Records for processing section start
(** ** Adding names *)

Lemma named_eq r c tail :
  named r (c :: tail) =
  match List.find (λ np, bool_decide (name np = c)) (first r) with
  | None => None
  | Some np => match tail with
               | [] => if pmid np =? PM_ID_NULL then None else Some (pmid np)
               | _ => named np tail
               end
  end.
Proof. unfold named. cbn [get]. destruct (List.find _ _) as [np|]; [| done]. by destruct tail. Qed.
Lemma name_new id p c tail : name (new_nodes id p c tail) = c.
Proof. by destruct tail. Qed.
Lemma named_new id p c tail q :
  u32 p ≠ PM_ID_NULL →
  match q with
  | [] => if pmid (new_nodes id p c tail) =? PM_ID_NULL then None else Some (pmid (new_nodes id p c tail))
  | _ => named (new_nodes id p c tail) q
  end = if decide (q = tail) then Some (u32 p) else None.
Proof.
  intros Hp. revert id c q. induction tail as [|c' tail IH]; intros id c q; cbn [new_nodes].
  - destruct q as [|d q]; [| done]. cbn [pmid]. rewrite (proj2 (Z.eqb_neq _ _)) by done. by rewrite decide_True.
  - destruct q as [|d q]; [done |]. rewrite named_eq. cbn [first List.find]. rewrite name_new.
    case_bool_decide as E; [subst d |]; [| rewrite decide_False; [done | congruence]].
    rewrite IH. by repeat case_decide; try congruence.
Qed.
Lemma find_split {A} (P : A → bool) l p x q : split_find P l = Some (p, x, q) → List.find P l = Some x.
Proof.
  revert p x q. induction l as [|a l IH]; intros p x q; simpl; [done |]. destruct (P a); [by intros [= <- <- <-] |].
  destruct (split_find P l) as [[[p' y] q']|]; simpl; [| done]. intros [= <- <- <-]. by eapply IH.
Qed.
Lemma find_split_None {A} (P : A → bool) l : split_find P l = None → List.find P l = None.
Proof.
  induction l as [|a l IH]; simpl; [done |]. destruct (P a); [done |].
  destruct (split_find P l) as [[[p' y] q']|]; simpl; [done |]. intros _. by apply IH.
Qed.
Lemma find_replace (l1 l2 : list node) np np' c :
  name np = name np' →
  List.find (λ n, bool_decide (name n = c)) (l1 ++ np' :: l2) =
  match List.find (λ n, bool_decide (name n = c)) l1 with
  | Some x => Some x
  | None => if bool_decide (name np = c) then Some np' else List.find (λ n, bool_decide (name n = c)) l2
  end.
Proof.
  intros E. induction l1 as [|a l1 IH]; simpl; [by rewrite E |]. rewrite IH. by destruct (bool_decide (name a = c)).
Qed.
Lemma add_get id r p path sts r' :
  path ≠ [] → AddPMNSNode id r p path = (sts, r') →
  match get path r with
  | Some x => sts = (if pmid x =? u32 p then 0 else PM_ERR_PMID) ∧ r' = r
  | None => sts = 0 ∧ name r' = name r ∧ pmid r' = pmid r ∧
            (u32 p ≠ PM_ID_NULL → ∀ q, named r' q = if decide (q = path) then Some (u32 p) else named r q)
  end.
Proof.
  revert r sts r'. induction path as [|c tail IH]; intros r sts r'; [done |]. intros _. cbn [AddPMNSNode get].
  destruct (split_find _ (first r)) as [[[l1 np] l2]|] eqn:Es.
  - rewrite (find_split _ _ _ _ _ Es). cbn [mbind option_bind]. apply split_find_Some in Es as (Hl & Hc%bool_decide_eq_true_1 & Hl1).
    destruct tail as [|c' tail]; [by intros [= <- <-] |].
    destruct (AddPMNSNode id np p (c' :: tail)) as [sts1 np'] eqn:Ea. intros [= <- <-].
    specialize (IH np sts1 np' ltac:(done) Ea). destruct (get (c' :: tail) np) as [x|].
    + destruct IH as [-> ->]. split; [done |]. rewrite <- Hl. by destruct r.
    + destruct IH as (-> & Hn & Hp & IH). split_and!; [done .. |]. intros Hu q. specialize (IH Hu).
      destruct q as [|d q]; [done |]. rewrite !named_eq. cbn [set_first first]. rewrite Hl.
      rewrite (find_replace l1 l2 np np' d) by done. rewrite (find_replace l1 l2 np np d) by done.
      destruct (List.find _ l1) as [x|] eqn:El1.
      * assert (d ≠ c) as Hd.
        { intros ->. apply find_Some in El1 as [Hx Ex]. rewrite Forall_forall in Hl1. by rewrite (Hl1 _ Hx) in Ex. }
        by rewrite decide_False by congruence.
      * case_bool_decide as E; [| by rewrite decide_False by congruence]. rewrite Hc in E. subst d.
        destruct q as [|d q]; [rewrite Hp; by rewrite decide_False by congruence |]. rewrite IH.
        by repeat case_decide; try congruence.
  - rewrite (find_split_None _ _ Es). intros [= <- <-]. split_and!; [done .. |]. intros Hu q.
    destruct q as [|d q]; [done |]. rewrite !named_eq. cbn [set_first first List.find]. rewrite name_new.
    case_bool_decide as E.
    + subst d. rewrite (find_split_None _ _ Es). rewrite named_new by done. by repeat case_decide; try congruence.
    + by rewrite decide_False by congruence.
Qed.
Lemma nodes_new id p c tail n :
  n ∈ nodes (new_nodes id p c tail) → (pmid n = PM_ID_NULL ∨ pmid n = u32 p) ∧ name n ∈ c :: tail ∧ (length (first n) <= 1)%nat.
Proof.
  revert id c. induction tail as [|c' tail IH]; intros id c; cbn [new_nodes].
  - intros [-> | (k & Hk & _)]%elem_of_nodes; [| by apply elem_of_nil in Hk]. simpl. split_and!; [by right | by left | lia].
  - intros [-> | (k & Hk & Hn)]%elem_of_nodes.
    + simpl. split_and!; [by left | by left | lia].
    + cbn [first] in Hk. apply list_elem_of_singleton in Hk as ->. apply IH in Hn as (? & ? & ?). split_and!; [done | by right | done].
Qed.
Lemma ids_new id p c tail : ids (new_nodes id p c tail) = seq id (S (length tail)).
Proof.
  revert id c. induction tail as [|c' tail IH]; intros id c; [done |]. cbn [new_nodes]. rewrite ids_eq. cbn [first flat_map].
  rewrite IH, app_nil_r. done.
Qed.
Lemma below_set_first l r : below (set_first l r) = flat_map nodes l.
Proof. by destruct r. Qed.
Lemma ids_set_first l r : ids (set_first l r) = nid r :: flat_map ids l.
Proof. by rewrite ids_eq. Qed.
Lemma add_ids id r p path sts r' :
  AddPMNSNode id r p path = (sts, r') → ∃ m, (m <= length path)%nat ∧ ids r' ≡ₚ seq id m ++ ids r.
Proof.
  revert r sts r'. induction path as [|c tail IH]; intros r sts r'; cbn [AddPMNSNode]; [intros [= <- <-]; by exists 0%nat |].
  destruct (split_find _ (first r)) as [[[l1 np] l2]|] eqn:Es.
  - apply split_find_Some in Es as (Hl & _ & _). destruct tail as [|c' tail]; [intros [= <- <-]; exists 0%nat; split; [simpl; lia | done] |].
    destruct (AddPMNSNode id np p (c' :: tail)) as [sts1 np'] eqn:Ea. intros [= <- <-].
    apply IH in Ea as (m & Hm & E). exists m. split; [simpl in *; lia |].
    rewrite ids_set_first, ids_eq, Hl, !flat_map_app. cbn [flat_map]. rewrite E. solve_Permutation.
  - intros [= <- <-]. exists (S (length tail)). split; [simpl; lia |]. rewrite ids_set_first. cbn [flat_map].
    rewrite ids_new, (ids_eq r). solve_Permutation.
Qed.
Lemma add_nodes id r p path sts r' (P : node → Prop) :
  AddPMNSNode id r p path = (sts, r') →
  (∀ n, n ∈ nodes r → P n) →
  (∀ n, (pmid n = PM_ID_NULL ∨ pmid n = u32 p) → name n ∈ path → (length (first n) <= 1)%nat → P n) →
  (∀ n l, P n → (∀ k, k ∈ first n → P k) → (NoDup (name <$> first n) → NoDup (name <$> l)) → P (set_first l n)) →
  ∀ n, n ∈ nodes r' → P n.
Proof.
  revert r sts r'. induction path as [|c tail IH]; intros r sts r'; cbn [AddPMNSNode]; [by intros [= <- <-] |].
  destruct (split_find _ (first r)) as [[[l1 np] l2]|] eqn:Es; intros E Hr Hnew Hset n Hn.
  - apply split_find_Some in Es as (Hl & _ & _). destruct tail as [|c' tail]; [injection E as <- <-; by apply Hr |].
    destruct (AddPMNSNode id np p (c' :: tail)) as [sts1 np'] eqn:Ea. injection E as <- <-.
    assert (∀ k, k ∈ first r → ∀ x, x ∈ nodes k → P x) as Hk.
    { intros k Hk x Hx. apply Hr. eapply nodes_trans; [done | by apply child_nodes]. }
    assert (name np' = name np) as Enm.
    { apply add_get in Ea; [| done]. destruct (get _ np); [by destruct Ea as [_ ->] | apply Ea]. }
    apply elem_of_nodes in Hn as [-> | (k & Hin & Hx)].
    + apply Hset; [apply Hr, nodes_self | intros k Hin; eapply Hk; [done | apply nodes_self] |].
      by rewrite Hl, !fmap_app, !fmap_cons, Enm.
    + cbn [set_first first] in Hin. apply elem_of_app in Hin as [Hin | [-> | Hin]%elem_of_cons].
      * eapply Hk; [| done]. rewrite Hl. apply elem_of_app. by left.
      * eapply IH; [exact Ea | | | | exact Hx]; [| | done].
        { intros m Hm. eapply Hk; [| done]. rewrite Hl. apply elem_of_app. right. by left. }
        { intros m Hm Hnm. apply Hnew; [done |]. by right. }
      * eapply Hk; [| done]. rewrite Hl. apply elem_of_app. right. by right.
  - injection E as <- <-. apply split_find_None in Es. apply elem_of_nodes in Hn as [-> | (k & Hin & Hx)].
    + apply Hset; [apply Hr, nodes_self | intros k Hin; apply Hr; by apply child_nodes |].
      intros Hnd. rewrite fmap_cons, name_new. apply NoDup_cons. split; [| done].
      intros (k & -> & Hk)%list_elem_of_fmap. rewrite Forall_forall in Es. apply Es in Hk. by rewrite bool_decide_eq_true_2 in Hk.
    + cbn [set_first first] in Hin. apply elem_of_cons in Hin as [-> | Hin].
      * apply nodes_new in Hx as (H1 & H2 & H3). by apply Hnew.
      * apply Hr. eapply nodes_trans; [done | by apply child_nodes].
Qed.
Lemma add_below id r p path sts r' : AddPMNSNode id r p path = (sts, r') → nid r' = nid r.
Proof.
  destruct path as [|c tail]; cbn [AddPMNSNode]; [by intros [= <- <-] |].
  destruct (split_find _ _) as [[[l1 np] l2]|]; [| by intros [= <- <-]].
  destruct tail; [by intros [= <- <-] |]. destruct (AddPMNSNode _ np _ _). by intros [= <- <-].
Qed.
(** Identifiers an agent or an archive may use. *)
Lemma add_built t p nm sts t' :
  built t → plain_pmid (u32 p) → __pmAddPMNSNode t p nm = Some (sts, t') → built t'.
Proof.
  intros [H1 H2 H3 Hnm H4 H5 H6] Hp. unfold __pmAddPMNSNode. destruct (contiguous t); [done |].
  destruct (AddPMNSNode (next_id t) (root t) p (components nm)) as [sts1 r] eqn:E. intros [= <- <-].
  pose proof (add_ids _ _ _ _ _ _ E) as (m & Hm & Hperm).
  pose proof (add_get _ _ _ _ _ _ (components_nonempty nm) E) as Hg.
  constructor; cbn [root htab htabsize mark_state next_id].
  - rewrite Hperm. apply NoDup_app. split_and!; [apply NoDup_seq | | done].
    intros id Hs Hid. apply elem_of_seq in Hs. rewrite Forall_forall in H2. apply H2 in Hid. lia.
  - rewrite Hperm. apply Forall_app. split; apply Forall_forall.
    + intros id Hs. apply elem_of_seq in Hs. lia.
    + intros id Hid. rewrite Forall_forall in H2. apply H2 in Hid. lia.
  - unfold uniq in *. rewrite Forall_forall in *. eapply add_nodes; [exact E | exact H3 | |].
    + intros n _ _ Hl. destruct (first n) as [|a [|b l]]; [constructor | rewrite fmap_cons; apply NoDup_singleton | simpl in Hl; lia].
    + intros n l Hn _ Himp. cbn [set_first first]. by apply Himp.
  - unfold plain_names in *. rewrite Forall_forall in *. eapply add_nodes; [exact E | done | | done].
    intros n _ Hin _. pose proof (components_plain nm) as Hc. rewrite Forall_forall in Hc. by apply Hc.
  - destruct (get _ _); [by destruct Hg as [_ ->] | by destruct Hg as (_ & _ & -> & _)].
  - eapply add_nodes; [exact E | done | | done]. intros n [-> | ->] _ _; [by left | done].
  - done.
Qed.
Lemma find_fmap {A B} (f : A → B) (P : B → bool) l : List.find P (f <$> l) = f <$> List.find (λ x, P (f x)) l.
Proof. induction l as [|x l IH]; [done |]. rewrite fmap_cons. simpl. by destruct (P (f x)). Qed.
Lemma find_agree {A} (P Q : A → bool) l : (∀ x, P x = Q x) → List.find P l = List.find Q l.
Proof. intros H. induction l as [|x l IH]; [done |]. simpl. rewrite H, IH. done. Qed.
Lemma node_at_remark f r id : node_at (remark f r) id = remark f <$> node_at r id.
Proof. unfold node_at. rewrite nodes_remark, find_fmap. f_equal. apply find_agree. intros x. by rewrite nid_remark. Qed.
Records for processing section end
Restate word for word the lines in the material above from the one with "r' = pmid r ∧" to the one with "Hl. by destruct r."; both of those lines count, and nothing else does.

Response =
  | None => sts = 0 ∧ name r' = name r ∧ pmid r' = pmid r ∧
            (u32 p ≠ PM_ID_NULL → ∀ q, named r' q = if decide (q = path) then Some (u32 p) else named r q)
  end.
Proof.
  revert r sts r'. induction path as [|c tail IH]; intros r sts r'; [done |]. intros _. cbn [AddPMNSNode get].
  destruct (split_find _ (first r)) as [[[l1 np] l2]|] eqn:Es.
  - rewrite (find_split _ _ _ _ _ Es). cbn [mbind option_bind]. apply split_find_Some in Es as (Hl & Hc%bool_decide_eq_true_1 & Hl1).
    destruct tail as [|c' tail]; [by intros [= <- <-] |].
    destruct (AddPMNSNode id np p (c' :: tail)) as [sts1 np'] eqn:Ea. intros [= <- <-].
    specialize (IH np sts1 np' ltac:(done) Ea). destruct (get (c' :: tail) np) as [x|].
    + destruct IH as [-> ->]. split; [done |]. rewrite <- Hl. by destruct r.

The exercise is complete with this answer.